I walked to the meetup for the PCT shuttle. Several hikers are already there waiting and we mill about  awkwardly with sporadic conversation. “This is like the first day of kindergarten,”I think to myself.  Most of them are international hikers and I think of how complicated their logistics were to get them here and  how much more anxious they must be. 

PCT shuttle to Campo

The shuttle is run by One Speed and Just Paul, former PCT hikers. It’s a fabulous service that makes getting to the terminus ridiculously easy.  They run us by REI for last minute supplies and then we enjoy the hour long ride to Camp Lockett.

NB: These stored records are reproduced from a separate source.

(* ===== verification/Bytes.v ===== *)
(** * Bytes and strings of the Python standard library

    [bytes] values, text as lists of code points, [int.to_bytes] and
    [int.from_bytes] in big-endian order, [bytes.hex] and [bytes.fromhex]. *)
From S2P Require Import Prelude.
From Stdlib Require Import Strings.Byte.
From Stdlib Require Strings.Ascii.
Open Scope Z_scope.

(** ** Bytes *)
Abbreviation byte := Byte.byte.
Abbreviation bytes := (list Byte.byte).

#[export] Instance byte_eq_dec : EqDecision byte := Byte.byte_eq_dec.
#[export] Instance byte_countable : Countable byte.
Proof. apply (inj_countable Byte.to_N Byte.of_N). apply Byte.of_to_N. Defined.

Definition b2z (b : byte) : Z := Z.of_N (Byte.to_N b).
Definition z2b (z : Z) : byte :=
  match Byte.of_N (Z.to_N (z mod 256)) with Some b => b | None => Byte.x00 end.

Lemma b2z_range b : 0 <= b2z b < 256.
Proof. unfold b2z. pose proof (Byte.to_N_bounded b). lia. Qed.

Lemma z2b_b2z b : z2b (b2z b) = b.
Proof.
  unfold z2b. rewrite Z.mod_small by apply b2z_range.
  unfold b2z. by rewrite N2Z.id, Byte.of_to_N.
Qed.

Lemma b2z_z2b z : b2z (z2b z) = z mod 256.
Proof.
  unfold z2b. pose proof (Z.mod_pos_bound z 256 eq_refl) as Hm.
  destruct (Byte.of_N (Z.to_N (z mod 256))) as [b|] eqn:E.
  - unfold b2z. rewrite (Byte.to_of_N _ E). lia.
  - apply Byte.of_N_None_iff in E. lia.
Qed.

Lemma b2z_inj b c : b2z b = b2z c -> b = c.
Proof. intros H. rewrite <- (z2b_b2z b), <- (z2b_b2z c). by rewrite H. Qed.

(** [n] zero bytes: [bytes(n)]. *)
Definition zeros (n : nat) : bytes := repeat Byte.x00 n.

(** ** Big-endian integers

    [be_bytes k v] is the low [k] bytes of [v], most significant first;
    [int.to_bytes] raises [OverflowError] when [v] does not fit. *)
Fixpoint be_bytes (k : nat) (v : Z) : bytes :=
  match k with
  | O => []
  | S k => be_bytes k (v / 256) ++ [z2b v]
  end.

Definition to_bytes (v : Z) (k : nat) : result bytes :=
  if (0 <=? v) && (v <? 256 ^ Z.of_nat k) then Ok (be_bytes k v)
  else Raise OverflowError.

Definition from_bytes (bs : bytes) : Z :=
  fold_left (fun acc b => acc * 256 + b2z b) bs 0.

Lemma length_be_bytes k v : length (be_bytes k v) = k.
Proof.
  revert v. induction k as [|k IH]; intros v; cbn; [done|].
  rewrite length_app, IH. cbn. lia.
Qed.

Lemma from_bytes_snoc bs b : from_bytes (bs ++ [b]) = from_bytes bs * 256 + b2z b.
Proof. unfold from_bytes. by rewrite fold_left_app. Qed.

Lemma from_be_bytes k v : 0 <= v < 256 ^ Z.of_nat k -> from_bytes (be_bytes k v) = v.
Proof.
  revert v. induction k as [|k IH]; intros v Hv.
  - cbn in *. lia.
  - cbn [be_bytes]. rewrite from_bytes_snoc, b2z_z2b.
    rewrite Nat2Z.inj_succ, Z.pow_succ_r in Hv by lia.
    assert (0 <= v / 256 < 256 ^ Z.of_nat k) as Hd
      by (split; [apply Z.div_pos|apply Z.div_lt_upper_bound]; lia).
    rewrite IH by done. pose proof (Z.div_mod v 256). lia.
Qed.

Lemma be_bytes_inj k v w :
  0 <= v < 256 ^ Z.of_nat k -> 0 <= w < 256 ^ Z.of_nat k ->
  be_bytes k v = be_bytes k w -> v = w.
Proof. intros Hv Hw E. rewrite <- (from_be_bytes k v), <- (from_be_bytes k w) by done. by f_equal. Qed.

Lemma from_bytes_range bs : 0 <= from_bytes bs < 256 ^ zlen bs.
Proof.
  induction bs as [|b bs IH] using rev_ind; [done|].
  rewrite from_bytes_snoc, zlen_app. pose proof (b2z_range b).
  replace (zlen [b]) with 1 by done. rewrite Z.add_1_r, Z.pow_succ_r by apply zlen_nonneg. lia.
Qed.

Lemma be_from_bytes bs : be_bytes (length bs) (from_bytes bs) = bs.
Proof.
  induction bs as [|b bs IH] using rev_ind; [done|].
  rewrite length_app, Nat.add_1_r, from_bytes_snoc. cbn [be_bytes].
  pose proof (b2z_range b). f_equal.
  - rewrite Z.div_add_l by lia. rewrite Z.div_small by lia. by rewrite Z.add_0_r.
  - f_equal. apply b2z_inj. rewrite b2z_z2b, Z.add_comm, Z.mod_add by lia.
    by apply Z.mod_small.
Qed.

Lemma to_bytes_Ok v k bs :
  to_bytes v k = Ok bs <-> 0 <= v < 256 ^ Z.of_nat k /\ bs = be_bytes k v.
Proof.
  unfold to_bytes. destruct (0 <=? v) eqn:E1, (v <? 256 ^ Z.of_nat k) eqn:E2; zbool; cbn;
    split; intros H; simplify_eq; try done; try (destruct H; lia); destruct H as [? ->]; done.
Qed.

(** ** Lexicographic order *)
Fixpoint bytes_leb (l k : bytes) : bool :=
  match l, k with
  | [], _ => true
  | _ :: _, [] => false
  | a :: l, b :: k => (b2z a <? b2z b) || ((b2z a =? b2z b) && bytes_leb l k)
  end.

Lemma bytes_leb_total l k : bytes_leb l k = true \/ bytes_leb k l = true.
Proof.
  revert k. induction l as [|a l IH]; intros [|b k]; cbn [bytes_leb]; try tauto.
  destruct (Z.lt_trichotomy (b2z a) (b2z b)) as [H|[H|H]].
  - left. by rw_bool (b2z a <? b2z b) true.
  - rewrite H, Z.ltb_irrefl, Z.eqb_refl. apply IH.
  - right. by rw_bool (b2z b <? b2z a) true.
Qed.

Lemma bytes_leb_trans l k m : bytes_leb l k = true -> bytes_leb k m = true -> bytes_leb l m = true.
Proof.
  revert k m. induction l as [|a l IH]; intros [|b k] [|c m]; cbn [bytes_leb]; try done.
  intros [H1|[H1 H1']%andb_prop]%orb_prop [H2|[H2 H2']%andb_prop]%orb_prop; zbool; apply orb_true_iff.
  - left. apply Z.ltb_lt. lia.
  - left. apply Z.ltb_lt. lia.
  - left. apply Z.ltb_lt. lia.
  - right. rewrite H1, H2, Z.eqb_refl. by apply (IH k).
Qed.

Lemma bytes_leb_antisym l k : bytes_leb l k = true -> bytes_leb k l = true -> l = k.
Proof.
  revert k. induction l as [|a l IH]; intros [|b k]; try done. cbn. rewrite !orb_true_iff, !andb_true_iff, !Z.ltb_lt, !Z.eqb_eq.
  intros [H|[H1 H2]] [H'|[H1' H2']]; try lia. f_equal; [|by apply IH].
  rewrite <- (z2b_b2z a), <- (z2b_b2z b). by f_equal.
Qed.

(** ** Text

    A Python [str] is a sequence of code points. [str "..."] writes one from
    an ASCII literal. *)
Abbreviation pystr := (list Z).
Fixpoint str (s : string) : pystr :=
  match s with
  | EmptyString => []
  | String a s => Z.of_N (Ascii.N_of_ascii a) :: str s
  end.

(** ** Hexadecimal: [bytes.hex] and [bytes.fromhex] *)
Definition hex_digit (n : Z) : Z := if n <? 10 then 48 + n else 87 + n.

Definition hex_value (c : Z) : option Z :=
  if (48 <=? c) && (c <=? 57) then Some (c - 48)
  else if (97 <=? c) && (c <=? 102) then Some (c - 87)
  else if (65 <=? c) && (c <=? 70) then Some (c - 55)
  else None.

Fixpoint hex (bs : bytes) : pystr :=
  match bs with
  | [] => []
  | b :: bs => hex_digit (b2z b / 16) :: hex_digit (b2z b mod 16) :: hex bs
  end.

(** ASCII whitespace, which [fromhex] skips between bytes. *)
Definition is_space (c : Z) : bool := (c =? 32) || ((9 <=? c) && (c <=? 13)).

Fixpoint fromhex (s : pystr) : result bytes :=
  match s with
  | [] => Ok []
  | c :: s1 =>
      if is_space c then fromhex s1
      else match hex_value c, s1 with
           | Some hi, d :: s2 =>
               match hex_value d with
               | Some lo => let! bs := fromhex s2 in Ok (z2b (hi * 16 + lo) :: bs)
               | None => Raise ValueError
               end
           | _, _ => Raise ValueError
           end
  end.

Lemma hex_value_digit n : 0 <= n < 16 -> hex_value (hex_digit n) = Some n.
Proof.
  intros Hn. unfold hex_value, hex_digit. destruct (n <? 10) eqn:E; zbool;
    repeat match goal with |- context [if ?b then _ else _] => destruct b eqn:? end;
    zbool; try (f_equal; lia); exfalso; repeat (match goal with H : (_ && _) = false |- _ =>
      apply andb_false_iff in H as [H|H] end); zbool; lia.
Qed.

Lemma hex_digit_not_space n : 0 <= n < 16 -> is_space (hex_digit n) = false.
Proof. intros Hn. unfold is_space, hex_digit. destruct (n <? 10) eqn:E; zbool; lia. Qed.

Lemma fromhex_hex bs : fromhex (hex bs) = Ok bs.
Proof.
  induction bs as [|b bs IH]; [done|].
  pose proof (b2z_range b) as Hb. cbn [hex fromhex].
  assert (0 <= b2z b / 16 < 16) by (split; [apply Z.div_pos|apply Z.div_lt_upper_bound]; lia).
  assert (0 <= b2z b mod 16 < 16) by (apply Z.mod_pos_bound; lia).
  rewrite hex_digit_not_space, !hex_value_digit by done. rewrite IH.
  do 2 f_equal. replace (b2z b / 16 * 16 + b2z b mod 16) with (b2z b); [apply z2b_b2z|].
  rewrite (Z.div_mod (b2z b) 16) at 1; lia.
Qed.

Lemma hex_length bs : length (hex bs) = (2 * length bs)%nat.
Proof. induction bs; cbn; lia. Qed.

#[export] Hint Rewrite length_be_bytes fromhex_hex hex_length : cll.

REI special PCT section for hikers on their way to Campo

The camp near Campo  is run by nonprofit organization staffed by volunteers like Just Paul and One Speed and a few other folks. The camp has a central pavilion with a charging station and a small kitchen. They direct us to set up our tents in the flat spots and to meet them under the pavilion at 6 pm for a fireside presentation.  Twenty-one hikers huddle around the camp hearth in the chilly night. A lot of them are in shorts not expecting the Southern California weather to be cold. 

Tent city at Camp Lockett

We listen raptly as the presenters go through topics like: most common medical issues, how to adjust your pack, how to plan for water carries, how to ration food etc.  Some of it is old news but I appreciated the refresher and took away a few gems, particularly some tips on hitchhiking.   I shouldn’t frown at cars at that pass without picking me up in case I run into them later. 

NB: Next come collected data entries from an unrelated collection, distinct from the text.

(* ===== verification/Ed25519.v ===== *)
(** * Ed25519 checks and CBOR decoding of signed messages

    [src/python/ed25519.py]: the checks on a key and a signature that OpenSSL
    leaves out; and [loads] of [src/python/cbor.py], which refuses a map whose
    keys collide as Python values. The signature library, [cbor2] and
    [scitt_cose] are third-party code, given as classes. *)
From S2P Require Import Prelude Bytes Text Py.
Open Scope Z_scope.

(** ** Third-party code *)

(** What [scitt_cose.verify_receipt] answers. *)
Record ReceiptResult := {
  rr_ok : bool; rr_failed_at : option pystr; rr_errors : list pystr;
  rr_tree_size : option Z; rr_leaf_index : option Z
}.

Class Crypto := {
  (** [Ed25519PublicKey.from_public_bytes(key).verify(signature, message)] *)
  openssl_verify : bytes -> bytes -> bytes -> bool;
  (** The PEM text of a raw key, or an exception when it is no key. *)
  ed25519_pem : bytes -> result bytes;
  (** The raw key in a PEM text, [None] for a key of another type. *)
  load_ed25519_pem : bytes -> result (option bytes)
}.

Class Cbor2 := {
  cbor2_loads : bytes -> result pyval;
  (** [cbor2.dumps(value, canonical=True)] *)
  cbor2_dumps : pyval -> result bytes
}.

Class ScittReceipts := {
  scitt_verify_receipt : bytes -> pystr -> bytes -> result ReceiptResult
}.

(** ** [cbor.loads] *)
Section loads.
Context {CB : Cbor2}.

(** Major type, argument ([None] for an indefinite length), offset after. *)
Definition _head (data : bytes) (i : Z) : result (Z * option Z * Z) :=
  let! b := py_index data i in
  let initial := b2z b in
  let major := Z.shiftr initial 5 in
  let info := Z.land initial 0x1F in
  if info <? 24 then Ok (major, Some info, i + 1)
  else if info =? 31 then Ok (major, None, i + 1)
  else if 27 <? info then Raise ValueError
  else
    let width := Z.shiftl 1 (info - 24) in
    let end_ := i + 1 + width in
    if zlen data <? end_ then Raise ValueError
    else Ok (major, Some (from_bytes (py_slice data (i + 1) end_)), end_).

Definition _CONTEXT_TAGS : list Z := [25; 28; 29; 256].

(** A key as the value it is compared by. *)
Inductive frozen : Type :=
| FValue (v : pyval)
| FTuple (l : list frozen)
| FMap (l : list (frozen * frozen))
| FSet (l : list frozen)
| FTag (tag : Z) (v : frozen)
| FNaN.

Fixpoint _frozen (value : pyval) : frozen :=
  match value with
  | PList l | PTuple l => FTuple (map _frozen l)
  | PDict d => FMap (map (fun '(k, v) => (_frozen k, _frozen v)) d)
  | PSet l => FSet (map _frozen l)
  | PTag tag v => FTag tag (_frozen v)
  | PNaN => FNaN
  | v => FValue v
  end.

(** Equality of frozen keys; sets and maps do not depend on the order. *)
Fixpoint frozen_eq (x y : frozen) {struct x} : bool :=
  let fix eq_list (l k : list frozen) {struct l} :=
    match l, k with
    | [], [] => true
    | a :: l, b :: k => frozen_eq a b && eq_list l k
    | _, _ => false
    end in
  match x, y with
  | FValue v, FValue w => py_eq v w
  | FTuple l, FTuple k => eq_list l k
  | FMap l, FMap k =>
      (length l =? length k)%nat
      && forallb (fun '(a, v) => existsb (fun '(b, w) => frozen_eq a b && frozen_eq v w) k) l
  | FSet l, FSet k => (length l =? length k)%nat && forallb (fun a => existsb (frozen_eq a) k) l
  | FTag t v, FTag u w => (t =? u) && frozen_eq v w
  | FNaN, FNaN => true
  | _, _ => false
  end.

Definition _key (raw : bytes) : result frozen :=
  match cbor2_loads raw with
  | Ok v => Ok (_frozen v)
  | Raise _ => Raise DuplicateMapKeyError
  end.

(** [while data[i] != 0xFF: i = step(i)]; every step takes a byte, so the
    length of the data bounds the loop. *)
Fixpoint until_break (data : bytes) (step : Z -> result Z) (fuel : nat) (i : Z) : result Z :=
  match fuel with
  | O => Raise OutOfFuel
  | S fuel =>
      let! b := py_index data i in
      if b2z b =? 0xFF then Ok (i + 1)
      else let! i := step i in until_break data step fuel i
  end.

(** The chunks of a string of indefinite length. *)
Definition skip_chunk (data : bytes) (i : Z) : result Z :=
  let! (_, n, i) := _head data i in
  match n with Some n => Ok (i + n) | None => Raise TypeError end.

(** An array or a map: [arg] items, or items up to a break; [keys] are those
    seen, and an item tells whether its key is new. *)
Fixpoint walk_elements {K} (data : bytes) (step : Z -> K -> result (Z * K)) (fuel : nat) (arg : option Z)
    (count i : Z) (keys : K) : result Z :=
  match fuel with
  | O => Raise OutOfFuel
  | S fuel =>
      let! more :=
        match arg with
        | None => let! b := py_index data i in Ok (negb (b2z b =? 0xFF))
        | Some n => Ok (count <? n)
        end in
      if more then let! (i, keys) := step i keys in walk_elements data step fuel arg (count + 1) i keys
      else Ok (match arg with None => i + 1 | Some _ => i end)
  end.

(** [room] is what is left of the interpreter's recursion limit. *)
Fixpoint _walk (room : nat) (data : bytes) (i : Z) (in_key : bool) : result Z :=
  match room with
  | O => Raise RecursionError
  | S room =>
      let! (major, arg, i) := _head data i in
      if bool_decide (major ∈ [0; 1; 7]) then Ok i
      else if bool_decide (major ∈ [2; 3]) then
        match arg with
        | Some n => Ok (i + n)
        | None => until_break data (skip_chunk data) (S (length data)) i
        end
      else if major =? 6 then
        if in_key && match arg with Some tag => bool_decide (tag ∈ _CONTEXT_TAGS) | None => false end
        then Raise DuplicateMapKeyError
        else _walk room data i in_key
      else if major =? 4 then
        walk_elements data (fun i keys => let! i := _walk room data i in_key in Ok (i, keys))
          (S (length data)) arg 0 i ()
      else
        walk_elements data
          (fun i keys =>
             let start := i in
             let! i := _walk room data i true in
             let! key := _key (py_slice data start i) in
             if existsb (frozen_eq key) keys then Raise DuplicateMapKeyError
             else let! i := _walk room data i in_key in Ok (i, key :: keys))
          (S (length data)) arg 0 i []
  end.

Definition cbor_loads (room : nat) (data : bytes) : result pyval :=
  let! value := cbor2_loads data in
  match _walk room data 0 false with
  | Raise RecursionError => Raise DuplicateMapKeyError
  | Raise e => Raise e
  | Ok _ => Ok value
  end.
End loads.

(** ** Signatures *)
Definition _P : Z := 2 ^ 255 - 19.
Definition _L : Z := 2 ^ 252 + 27742317777372353535851937790883648493.
Definition _ORDER_8_Y : Z := 0x05FC536D880238B13933C6D305ACDFD5F098EFF289F4C345B027B2C28F95E826.
Definition _SMALL_ORDER_Y : list Z := [0; 1; _P - 1; _ORDER_8_Y; _P - _ORDER_8_Y].

(** [int.from_bytes(encoded, "little")] *)
Definition from_bytes_little (bs : bytes) : Z := from_bytes (rev bs).

Definition _acceptable_point (encoded : bytes) : bool :=
  let y := Z.land (from_bytes_little encoded) (Z.shiftl 1 255 - 1) in
  (y <? _P) && negb (bool_decide (y ∈ _SMALL_ORDER_Y)).

Definition acceptable_signature (public_key signature : pyval) : bool :=
  match as_bytes public_key, as_bytes signature with
  | Some key, Some sig =>
      (zlen key =? 32) && (zlen sig =? 64)
      && _acceptable_point key && _acceptable_point (py_slice sig 0 32)
      && (from_bytes_little (py_slice sig 32 64) <? _L)
  | _, _ => false
  end.

Section crypto.
Context {CR : Crypto}.

Definition verify (public_key message signature : bytes) : bool :=
  acceptable_signature (PBytes public_key) (PBytes signature) && openssl_verify public_key message signature.
End crypto.

Section receipts.
Context {CR : Crypto} {CB : Cbor2} {SR : ScittReceipts} (room : nat).

Definition cose_sign1_signature (cose_bytes : bytes) : option bytes :=
  match cbor_loads room cose_bytes with
  | Raise _ => None
  | Ok item =>
      let item := match item with PTag tag v => if tag =? 18 then v else item | _ => item end in
      match as_sequence item with
      | Some [_; _; _; PBytes signature] => Some signature
      | _ => None
      end
  end.

Definition or_none (o : option bytes) : pyval := match o with Some b => PBytes b | None => PNone end.

Definition verify_receipt (receipt : bytes) (leaf_entry_hex : pystr) (log_public_key_pem : bytes)
  : result ReceiptResult :=
  let! r := scitt_verify_receipt receipt leaf_entry_hex log_public_key_pem in
  if negb (rr_ok r) then Ok r
  else
    let public_key := match load_ed25519_pem log_public_key_pem with Ok key => key | Raise _ => Some [] end in
    match public_key with
    | Some key =>
        if negb (acceptable_signature (PBytes key) (or_none (cose_sign1_signature receipt)))
        then Ok {| rr_ok := false; rr_failed_at := Some (str "signature");
                   rr_errors := rr_errors r ++ [str "receipt signature is refused: the key or R is not canonical or is of small order, or S >= L"];
                   rr_tree_size := rr_tree_size r; rr_leaf_index := rr_leaf_index r |}
        else Ok r
    | None => Ok r
    end.
End receipts.

(** ** What acceptance means *)

(** Little-endian encodings of field elements. *)
Lemma acceptable_point_spec encoded :
  length encoded = 32%nat ->
  _acceptable_point encoded = true <->
  let y := from_bytes_little encoded mod 2 ^ 255 in y < _P /\ y ∉ _SMALL_ORDER_Y.
Proof.
  intros _. unfold _acceptable_point. rewrite Z.shiftl_1_l. change (2 ^ 255 - 1) with (Z.ones 255).
  rewrite Z.land_ones by lia. cbv zeta. rewrite andb_true_iff, negb_true_iff, Z.ltb_lt, bool_decide_eq_false. done.
Qed.

Lemma acceptable_signature_inv key sig :
  acceptable_signature (PBytes key) (PBytes sig) = true ->
  length key = 32%nat /\ length sig = 64%nat /\ _acceptable_point key = true /\
  _acceptable_point (take 32 sig) = true /\ from_bytes_little (drop 32 sig) < _L.
Proof.
  unfold acceptable_signature. cbn [as_bytes]. rewrite !andb_true_iff, !Z.eqb_eq, Z.ltb_lt. unfold zlen, py_slice.
  intros [[[[Hk Hs] Hp] Hr] Hl]. change (Z.to_nat (32 - 0)) with 32%nat in Hr. change (Z.to_nat 0) with 0%nat in Hr.
  change (Z.to_nat (64 - 32)) with 32%nat in Hl. change (Z.to_nat 32) with 32%nat in Hl.
  rewrite drop_0 in Hr. rewrite take_ge in Hl by (rewrite length_drop; lia). split_and!; (done || lia).
Qed.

Tons of hikers have come through Camp Lockett since early March

From what I gather this group consists of mostly first time thru hikers.  The presenters do a good job of talking to us and not talking down to us.  They don’t beat us over the head with their own war stories and they don’t try to scare the new hikers.  And they recognize and address the unique concerns of the international hikers.  Later we all sign the Class of 2025 banner.  The banner will end up on display at Kennedy Meadows South, the gateway to the Sierras.  Although I would have appreciated this type of information before my first thru hike on the AT I can’t help feeling like this hike is starting out like an organized field trip. 

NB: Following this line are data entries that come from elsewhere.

(* ===== verification/Sha256.v ===== *)
(** * [hashlib.sha256]

    The hash the package uses, as an interface ([Hashlib]) the Merkle code is
    written against, and FIPS 180-4 SHA-256 as its executable instance. The
    interface promises only what the proofs use: a 32-byte digest. *)
From S2P Require Import Prelude Bytes.
Open Scope Z_scope.

Class Hashlib := {
  sha256 : bytes -> bytes;
  length_sha256 : forall bs, length (sha256 bs) = 32%nat
}.

(** Two different strings with one digest. *)
Definition collision `{Hashlib} (x y : bytes) : Prop := x <> y /\ sha256 x = sha256 y.

(** A collision between a string of [xs] and a string of [ys], both finite
    lists: what a failure of the binding theorems exhibits. *)
Definition collides `{Hashlib} (xs ys : list bytes) : Prop :=
  exists x y, x ∈ xs /\ y ∈ ys /\ collision x y.

Lemma collides_mono `{Hashlib} xs ys xs' ys' :
  xs ⊆ xs' -> ys ⊆ ys' -> collides xs ys -> collides xs' ys'.
Proof. intros Hx Hy (x & y & Hin & Hin' & Hc). exists x, y. eauto. Qed.

Lemma sha256_eq_or_collides `{Hashlib} x y xs ys :
  sha256 x = sha256 y -> x ∈ xs -> y ∈ ys -> x = y \/ collides xs ys.
Proof.
  intros Hxy Hx Hy. destruct (decide (x = y)) as [->|Hne]; [by left|].
  right. exists x, y. done.
Qed.

(** ** SHA-256 *)
Module Sha256.
Definition w32 (z : Z) : Z := Z.land z 0xffffffff.
Definition rotr (n x : Z) : Z :=
  Z.lor (Z.shiftr x n) (w32 (Z.shiftl x (32 - n))).
Definition ch (x y z : Z) : Z := Z.lxor (Z.land x y) (Z.land (Z.lxor x 0xffffffff) z).
Definition maj (x y z : Z) : Z :=
  Z.lxor (Z.lxor (Z.land x y) (Z.land x z)) (Z.land y z).
Definition bsig0 (x : Z) : Z := Z.lxor (Z.lxor (rotr 2 x) (rotr 13 x)) (rotr 22 x).
Definition bsig1 (x : Z) : Z := Z.lxor (Z.lxor (rotr 6 x) (rotr 11 x)) (rotr 25 x).
Definition ssig0 (x : Z) : Z := Z.lxor (Z.lxor (rotr 7 x) (rotr 18 x)) (Z.shiftr x 3).
Definition ssig1 (x : Z) : Z := Z.lxor (Z.lxor (rotr 17 x) (rotr 19 x)) (Z.shiftr x 10).

(** The constants of FIPS 180-4: the first 32 bits of the fractional parts of
    the cube roots (rounds) and square roots (initial value) of the first
    primes, computed here rather than listed. *)
Definition is_prime (n : nat) : bool :=
  forallb (fun d => negb (n mod d =? 0)%nat) (seq 2 (n - 2)).
Definition primes : list Z := map Z.of_nat (List.filter is_prime (seq 2 310)).

(** The integer cube root of [n], one bit at a time from bit [k - 1] down. *)
Fixpoint cube_root (k : nat) (root n : Z) : Z :=
  match k with
  | O => root
  | S k =>
      let next := root + 2 ^ Z.of_nat k in
      cube_root k (if next ^ 3 <=? n then next else root) n
  end.

Definition round_constants : list Z :=
  Eval vm_compute in map (fun p => w32 (cube_root 36 0 (p * 2 ^ 96))) primes.

(** The working variables a..h, which are also the chaining value. *)
Record words := W { wa : Z; wb : Z; wc : Z; wd : Z; we : Z; wf : Z; wg : Z; wh : Z }.

Definition initial : words := Eval vm_compute in
  match map (fun p => w32 (Z.sqrt (p * 2 ^ 64))) primes with
  | a :: b :: c :: d :: e :: f :: g :: h :: _ => W a b c d e f g h
  | _ => W 0 0 0 0 0 0 0 0
  end.

Definition round (s : words) (kw : Z) : words :=
  let t1 := wh s + bsig1 (we s) + ch (we s) (wf s) (wg s) + kw in
  let t2 := bsig0 (wa s) + maj (wa s) (wb s) (wc s) in
  W (w32 (t1 + t2)) (wa s) (wb s) (wc s) (w32 (wd s + t1)) (we s) (wf s) (wg s).

(** The message schedule, newest word first. *)
Fixpoint extend (n : nat) (ws : list Z) : list Z :=
  match n with
  | O => ws
  | S n =>
      let at_ i := default 0 (ws !! i) in
      extend n (w32 (ssig1 (at_ 1%nat) + at_ 6%nat + ssig0 (at_ 14%nat) + at_ 15%nat) :: ws)
  end.

Definition add_words (s t : words) : words :=
  W (w32 (wa s + wa t)) (w32 (wb s + wb t)) (w32 (wc s + wc t)) (w32 (wd s + wd t))
    (w32 (we s + we t)) (w32 (wf s + wf t)) (w32 (wg s + wg t)) (w32 (wh s + wh t)).

Definition compress (s : words) (block : list Z) : words :=
  let ws := rev (extend 48 (rev block)) in
  let kws := zip_with Z.add round_constants ws in
  add_words s (fold_left round kws s).

(** Big-endian 32-bit words of a byte string, four bytes at a time. *)
Fixpoint be_words (bs : bytes) : list Z :=
  match bs with
  | a :: b :: c :: d :: bs => from_bytes [a; b; c; d] :: be_words bs
  | _ => []
  end.

Definition pad (bs : bytes) : bytes :=
  let n := length bs in
  bs ++ [Byte.x80] ++ zeros (Z.to_nat ((55 - Z.of_nat n) mod 64))
     ++ be_bytes 8 (8 * Z.of_nat n).

Fixpoint blocks (n : nat) (ws : list Z) (s : words) : words :=
  match n with
  | O => s
  | S n => blocks n (drop 16 ws) (compress s (take 16 ws))
  end.

Definition digest (bs : bytes) : bytes :=
  let ws := be_words (pad bs) in
  let s := blocks (length ws / 16)%nat ws initial in
  concat (map (be_bytes 4) [wa s; wb s; wc s; wd s; we s; wf s; wg s; wh s]).

Lemma length_digest bs : length (digest bs) = 32%nat.
Proof. unfold digest. cbn -[be_bytes blocks pad]. by rewrite !length_app, !length_be_bytes. Qed.

#[export] Instance hashlib : Hashlib := {
  sha256 := digest;
  length_sha256 := length_digest
}.

(** FIPS 180-4 test vectors: the empty string and "abc". *)
Example digest_empty :
  Ok (digest []) =
  fromhex (str "e3b0c44298fc1c149afbf4c8996fb92427ae41e4649b934ca495991b7852b855").
Proof. vm_compute. reflexivity. Qed.

Example digest_abc :
  Ok (digest [Byte.x61; Byte.x62; Byte.x63]) =
  fromhex (str "ba7816bf8f01cfea414140de5dae2223b00361a396177a9cb410ff61f20015ad").
Proof. vm_compute. reflexivity. Qed.
End Sha256.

We scatter to our tents at hiker midnight. I hadn’t been able to do a shakedown hike because of injuries and I feel rusty as I organize my space. I wonder when and how my own experience will show during this hike. I get my first indication almost immediately.  Distracted by my own thoughts I grip the zipper on the tent vestibule too roughly and the zipper chain rips from the fabric. A young hiker behind me gasps. “Will you have to postpone your hike until you get a new tent?” I assure her that I’ll be able to rig a fix, that my hike is not over before it begins. I’m annoyed at myself for the mistake but shrug it off.  I’ll figure it out.

The next morning our hosts cook us a pancake breakfast.  A trail runner checks our permits and issues us PCT hang tags. And then we’re off.  I’m one of the last to leave camp for the southern terminus. It’s overcast and chilly when I arrive at the wall. I wait patiently in the  line for photos at the monument.  Finally it’s my turn and I use the same pose I’ve used for my previous hikes.  I take my first steps on the PCT and some of my nervousness disappears. 

Every trail is different; each has something new to teach a hiker and I can’t wait to see what the PCT has in store for me.